Tobii is the only company at this game jam with a demo table, and one of the supporting companies who demoed on stage too. Still, even without these event-fueled accoutrements, the company’s Tobii EyeX Dev Kit is interesting enough to be a draw even if it were hidden away in a corner.

While Tobii was wrapping up their presence at 2015 CES, Rickard Wallin, a community manager for the company, was at GXDev.

The EyeX hardware is a slender black bar with three sensors that affixes within line-of-sight upon a laptop or monitor. The principle of eye tracking can be applied in numerous applications beyond gaming, but for the purpose of this discussion, it’s a method of immersive interface with the game. Principally, that means the eyes can be used for mouselook, for tracking for targeting, among other purposes within a game. Naturally, at a game jam the hope is that game developers will dream up new ways for Tobii EyeX to be applied within their game. As far as software support goes, developers can integrate the EyeX into C/C++,C#/.NET, and Unity 3D.
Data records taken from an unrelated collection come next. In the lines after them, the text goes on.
Lemma le_decode_encode n z :
  le_decode (le_encode n z) = wrap_u (8 * Z.of_nat n) z.
Proof.
  revert z. induction n as [|n IH]; intros z.
  - unfold wrap_u. by rewrite Z.mod_1_r.
  - cbn [le_encode le_decode foldr]. fold (le_decode (le_encode n (z / 256))).
    rewrite IH. unfold wrap_u.
    replace (8 * Z.of_nat (S n)) with (8 + 8 * Z.of_nat n) by lia.
    rewrite Z.pow_add_r by lia. change (2 ^ 8) with 256.
    assert (0 < 2 ^ (8 * Z.of_nat n)) by (apply Z.pow_pos_nonneg; lia).
    by rewrite Z.rem_mul_r by lia.
Qed.

Lemma le_decode_encode_u n z :
  in_u (8 * Z.of_nat n) z = true -> le_decode (le_encode n z) = z.
Proof. intros. rewrite le_decode_encode. by apply wrap_u_id. Qed.

Lemma le_decode_encode_s n z :
  (0 < n)%nat -> in_s (8 * Z.of_nat n) z = true ->
  wrap_s (8 * Z.of_nat n) (le_decode (le_encode n z)) = z.
Proof. intros. rewrite le_decode_encode. apply wrap_s_wrap_u; [lia|done]. Qed.

(** A value stored in [n] bytes does not depend on the bits above. *)
Lemma le_encode_wrap_u n z : le_encode n (wrap_u (8 * Z.of_nat n) z) = le_encode n z.
Proof.
  revert z. induction n as [|n IH]; intros z; [done|].
  cbn [le_encode]. unfold wrap_u.
  replace (8 * Z.of_nat (S n)) with (8 + 8 * Z.of_nat n) by lia.
  rewrite Z.pow_add_r by lia. change (2 ^ 8) with 256.
  assert (0 < 2 ^ (8 * Z.of_nat n)) by (apply Z.pow_pos_nonneg; lia).
  rewrite Z.rem_mul_r by lia. f_equal.
  - rewrite (Z.mul_comm 256), Z_mod_plus_full. by apply Z.mod_mod.
  - rewrite <- (IH (z / 256)). f_equal. unfold wrap_u.
    rewrite (Z.mul_comm 256), Z.div_add by lia.
    rewrite (Z.div_small (z mod 256)) by (apply Z.mod_pos_bound; lia). lia.
Qed.

#[export] Hint Rewrite length_le_encode : prefs_rw.

(** ** Strings as byte sequences

    [std::string] is a sequence of [char]; a [char] is converted to its code
    when the program looks at it as a [uint8_t]. *)

Definition code (a : ascii) : Z := Z.of_N (N_of_ascii a).
Definition char_of (z : Z) : ascii := ascii_of_N (Z.to_N z).

Lemma char_of_code a : char_of (code a) = a.
Proof. unfold char_of, code. rewrite N2Z.id. apply ascii_N_embedding. Qed.

Lemma code_u8 a : in_u 8 (code a) = true.
Proof.
  apply in_u_spec. unfold code. pose proof (N_ascii_bounded a).
  change (2 ^ 8) with (Z.of_N 256). lia.
Qed.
I briefly tested the device on Rickard Wallin’s laptop. Starting with calibration, using vision tracking to center and focus on different points, I jumped into the games. A simple Asteroids variant offered me, as a protagonist earth, the chance to fire off some shots at rogue space rocks, UFOs and comets. Focus on the enemy with vision, then fire and forget.

Next up was the Son of Nor demo, adapted for EyeX. In a sentence, the demo feels a little like a combination of the tossing-stuff-like-Darth-Vader feeling from Throw Trucks with Your Mind and the god-like terraforming of Populous. Fun to play, even when getting attacked by desert critters.

Last but surely not the least for me to try was Eyeron Defender, a Dreamhack 2014 prize winner. This game is more than anything else a challenge in mastering multitasking skills, between controlling and guarding your ship and a drone attached by a flexible electrical tether. Enemy fire can be absorbed by the electric line between ship and drone, and fire can be discharged via both vehicles. Juggling offense and defense will take a few minutes to get used to, especially when multiple control schemes, including, of course, vision tracking controls.

A number of attendees checked out the EyeX but only a handful of teams have thus far used this platform to develop their game. A couple factors limiting use by the teams of the EyeX platform did not necessarily involve interest, but that the development platform was for Windows PC-only and required USB 3.0 only (no doubt due to higher bandwidth needs for real-time data transmission). Roughly half of the computers in use by the developers looked to be Macs.

While the developer kit has been available for just shy of a year, Wallins said, the exclusive retail version, the SteelSeries Sentry Eye Tracker has only been out on the market for about a week. The developer version is priced at $139, or less with discounts, and the SteelSeries retail version prices out at $199.99.

Beyond GXDev, Tobii is lined up to be at GDC 2015, complete with what Wallin predicts will be exciting news from the company for gamers and game developers.